途中まで順調に進んでいた足は止まった。前には二十代くらいのロケット団の段服を着た者がニコッと笑いながら現れた。
「やあ、タクト。久しぶり」
「……お、お前」
タクトは酷く動揺しているようだった。サラはそんな彼を見て首を傾げる。
「お前とは酷いな。俺にもちゃんと、カナタって名前がある。それに昔は、カナタ兄と呼んでくれたじゃないか」
「……覚えてねぇな」
まずは落ち着こう。自分がしっかりしないと行けない。タクトはカナタと名乗った男を睨み付けながら、そう自分に言い聞かせた。
「まだ怒ってるのか。あんな小さい事を……」
「リオル、はっけい!」
これ以上、カナタの話を聞く余裕はなかった。リオルに攻撃を指示した。しかし、カナタは簡単にかわし、自分のポケモンであるゴルバットを出してきた。
「(カナタっていう人……、何処かで……)」
サラは自分の記憶を懸命に辿っていた。タクトがこんなにも動揺してしまう人物をサラは何処かで見たような気がしているのだ。
「タクト、その子を渡してくれれば、俺は身を引く。マキハラ幹部に言われて此処へ来ただけだ。お前が後は何処に行こうと構わない。サラお嬢様を連れ帰るという命しか受けていないからな」
交渉だ。カナタはタクトを見逃すかわりにサラを渡せと言っている。
サラはタクトを見た。彼もずっと組織から抜けたかった一人だ。自分よりずっとずっと辛かったに違いない。ならば、自分が素直に帰れば良いのではないか。そう思った。
「あの、私……」
「お前は黙ってろ」
サラが何を言いたいのか、タクトにはすぐにわかった。帰りたくもないのに、自分のために帰ろうとしている。
「へぇ、随分とお嬢様に酷い口を叩くんだな」
「サラは友達だ。お嬢様だなんて思っちゃいねぇよ」
「友達か……。友達というモノは裏切られるから作らないんじゃなかったか?」
ニッと笑うカナタに、タクトの表情が強張った。サラは先程の彼の言葉を思い出す。
『ま、昔は友達なんかいらねぇって思ってたくれぇだからな』
もしかしたらカナタが関係しているのではないか。なんとなくタクトを見て思った。その瞬間、サラはカナタを何処で見たか記憶が蘇った。
「(……あの時の人?)」
サラはゆっくりとタクトの前に立った。
――四年前……。サラが十歳の時。
「お父様は、お金持ちなのにどうしてロケット団にいるのですか?」
そんな質問をした日があった。数日前に、団員にそう聞いて興味本意で質問しただけだった。
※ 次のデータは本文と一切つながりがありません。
(* ===== verification/VersionProps.v ===== *)
(** * What the version comparators promise

    Each native comparator is a total preorder on the versions it parses, equal
    to the comparison of structured keys; the loops always stop; and the
    malformed versions where an answer is lost or inconsistent. *)

From stdpp Require Import base list strings numbers.
From Stdlib Require Import ZArith Lia.
From S2P Require Import Prelude PyText Compare DpkgVersion Versioning VersionOrder.

#[local] Open Scope Z_scope.

(** On [dom] the comparator answers -1, 0 or 1, oppositely when swapped, and
    "not above" is transitive. *)
Definition total_preorder (cmp : str -> str -> res (option Z)) (dom : str -> Prop) : Prop :=
  forall a b c, dom a -> dom b -> dom c ->
  exists x y z, cmp a b = Ok (Some x) /\ cmp b a = Ok (Some (- x)) /\
    cmp b c = Ok (Some y) /\ cmp a c = Ok (Some z) /\
    (x = -1 \/ x = 0 \/ x = 1) /\ (x <= 0 -> y <= 0 -> z <= 0).

Lemma keyed_preorder {K} (key : str -> res K) (ord : K -> K -> Z) `{!Ordered ord} cmp (dom : str -> Prop) :
  (forall a b ka kb, dom a -> dom b -> key a = Ok ka -> key b = Ok kb ->
     cmp a b = Ok (Some (ord ka kb))) ->
  (forall a, dom a -> exists k, key a = Ok k) ->
  total_preorder cmp dom.
Proof.
  intros Hc Hd a b c Ha Hb Hc'.
  destruct (Hd a Ha) as [ka Ka], (Hd b Hb) as [kb Kb], (Hd c Hc') as [kc Kc].
  exists (ord ka kb), (ord kb kc), (ord ka kc). rewrite <-cmp_flip.
  repeat (split; [by apply Hc|]). split; [apply cmp_range|apply cmp_trans].
Qed.

Section VersionProps.
Context {U : Unicode}.


(** [semver_compare] is SemVer precedence on the versions whose numbers
    [int] accepts: release numbers padded with zeros, a release above its
    prereleases, identifiers numeric below alphanumeric, a prefix first; it is
    a total preorder there. *)
Theorem semver_compare_order :
  (forall a b ka kb, semver_key a = Ok ka -> semver_key b = Ok kb ->
     semver_compare a b = Ok (cmp_semver ka kb)) /\
  total_preorder (fun a b => Some <$> semver_compare a b) (fun s => exists k, semver_key s = Ok k).
Proof.
  split; [apply semver_compare_keys|].
  apply (keyed_preorder semver_key cmp_semver); [|done].
  intros a b ka kb _ _ Ka Kb. by rewrite (semver_compare_keys a b ka kb).
Qed.

(** On versions whose alphanumeric characters are each a digit or a letter,
    [rpm_compare] compares epoch, version and release token by token ([~] below
    the end below [^] below letters below numbers) and is a total preorder. *)
Theorem rpm_compare_order :
  (forall a b, plain a = true -> plain b = true ->
     rpm_compare a b = (ka ← rpm_evr_key a; kb ← rpm_evr_key b; Ok (Some (cmp_evr ka kb)))) /\
  total_preorder rpm_compare (fun s => plain s = true /\ exists k, rpm_evr_key s = Ok k).
Proof.
  split; [apply rpm_compare_keys|].
  apply (keyed_preorder rpm_evr_key cmp_evr); [|naive_solver].
  intros a b ka kb [Pa _] [Pb _] Ka Kb. by rewrite rpm_compare_keys, Ka, Kb.
Qed.

(** On versions whose numeric components are decimal digits, [apk_compare]
    compares the components (the first as a number, later ones as fractions
    when they start with zero), then letter, suffixes and revision, and is a
    total preorder. *)
Theorem apk_compare_order :
  (forall a b, apk_wellformed a = true -> apk_wellformed b = true ->
     apk_compare a b = (ka ← apk_key a; kb ← apk_key b; Ok (cmp_apk ka kb))) /\
  total_preorder (fun a b => Some <$> apk_compare a b) (fun s => apk_wellformed s = true).
Proof.
  split; [apply apk_compare_keys|].
  apply (keyed_preorder apk_key cmp_apk).
  - intros a b ka kb Pa Pb Ka Kb. by rewrite apk_compare_keys, Ka, Kb.
  - intros a. unfold apk_wellformed, apk_key.
    destruct (split_apk a) as [[[[p l] s] r]|]; [by eexists|done].
Qed.

(** C24. Termination: whatever the ecosystem and the strings, the comparator
    returns or raises; no loop runs forever. *)
Theorem comparators_terminate `{Packaging} c a b : compare c a b <> Ok None.
Proof.
  destruct c; simpl.
  - rewrite dpkg_compare_keys. destruct (dpkg_key a); [|done]. simpl. by destruct (dpkg_key b).
  - by destruct (pep440_compare a b).
  - unfold rpm_compare. destruct (split_evr a) as [[[ea va] ra]|]; [|done].
    destruct (split_evr b) as [[[eb vb] rb]|]; [|done]. simpl. destruct (negb _); [done|].
    assert (Ht : forall x y, exists k, rpmvercmp x y = Some k).
    { intros x y. unfold rpmvercmp. destruct (str_eqb x y); [by eexists|]. apply rpm_loop_total.
      unfold segment_fuel. lia. }
    destruct (Ht va vb) as [k ->], (Ht ra rb) as [k' ->]. simpl. by destruct (negb _).
  - by destruct (apk_compare a b).
  - by destruct (semver_compare a b).
Qed.

(** [isdigit] accepts digits that [int] does not, so the comparators raise
    [ValueError] on a superscript two although they mean to degrade. *)
Theorem superscript_versions_raise :
  let two := 178%N in
  apk_compare (u "1." ++ [two]) (u "1.1") = Raise ValueError /\
  semver_compare [two] (u "1") = Raise ValueError /\
  dpkg_compare ([two] ++ u ":1") (u "1") = Raise ValueError /\
  rpm_compare ([two] ++ u ":1") (u "1") = Raise ValueError.
Proof. repeat split; vm_compute; reflexivity. Qed.

(** Outside the domains of C22 and C23 the answers are inconsistent: two
    vulgar fractions are each older than the other for rpm, and three apk
    versions form a cycle. *)
Theorem malformed_versions_break_order :
  rpm_compare [188%N] [189%N] = Ok (Some (-1)) /\ rpm_compare [189%N] [188%N] = Ok (Some (-1)) /\
  apk_compare (u "10") (u "1:1") = Ok (-1) /\ apk_compare (u "1:1") (u "9") = Ok (-1) /\
  apk_compare (u "9") (u "10") = Ok (-1).
Proof. repeat split; vm_compute; reflexivity. Qed.
End VersionProps.

(** ** At concrete versions *)
Section Witnesses.


Lemma semver_compare_order_witness :
  semver_compare (u "v1.2.0-rc.2") (u "1.2-rc.11+x") = Ok (-1) /\
  exists k, semver_key (u "v1.2.0-rc.2") = Ok k.
Proof.
  split; [|eexists; vm_compute; reflexivity].
  etransitivity; [eapply (proj1 semver_compare_order); vm_compute; reflexivity|].
  vm_compute. reflexivity.
Defined.

Lemma rpm_compare_order_witness :
  rpm_compare (u "2:1.0^git1-2") (u "2:1.0-3") = Ok (Some 1) /\
  plain (u "2:1.0^git1-2") = true.
Proof.
  split; [|vm_compute; reflexivity].
  rewrite (proj1 rpm_compare_order) by (vm_compute; reflexivity). vm_compute. reflexivity.
Defined.

Lemma apk_compare_order_witness :
  apk_compare (u "1.2.05_rc1-r3") (u "1.2.5_p1-r1") = Ok (-1) /\
  apk_wellformed (u "1.2.05_rc1-r3") = true.
Proof.
  split; [|vm_compute; reflexivity].
  rewrite (proj1 apk_compare_order) by (vm_compute; reflexivity). vm_compute. reflexivity.
Defined.
End Witnesses.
「お金も悪も、人を裏切らんのだよ。たしかに悪の方が敵は多く出来る。だがな、大切な人から裏切られる事は少ないのだよ。闇の世界の者は、闇にしか生きられんからな」
それが返事だった。裏切られるのを嫌う故に、闇の世界に入ったらしい。そこへ偶々入って来たのが、カナタだった。心地良さそうに、少し含み笑いをしていた。サラはその場を離れ、隣の部屋へ入るが、そのカナタの表情が気になって、会話を聞いたのだ。
「どうだ?」
「成功ですよ。いくら将来有望とはいえ、十歳の少年です。闇のドン底へ陥れるのは簡単でした」
何の話だかわからなかった。首を傾げながら深く聞く。
「やはり、抜け出すつもりだったのだな」
「はい。友達だと信じ込ませれば、全て話してくれました。今までの任務もやはり……」
「なるほどな。どうやって裏切ってやったんだ?」
父親は、楽しんでいるようだった。裏切りを嫌いだと言った父が、裏切りをしている。それだけはサラにも理解出来た。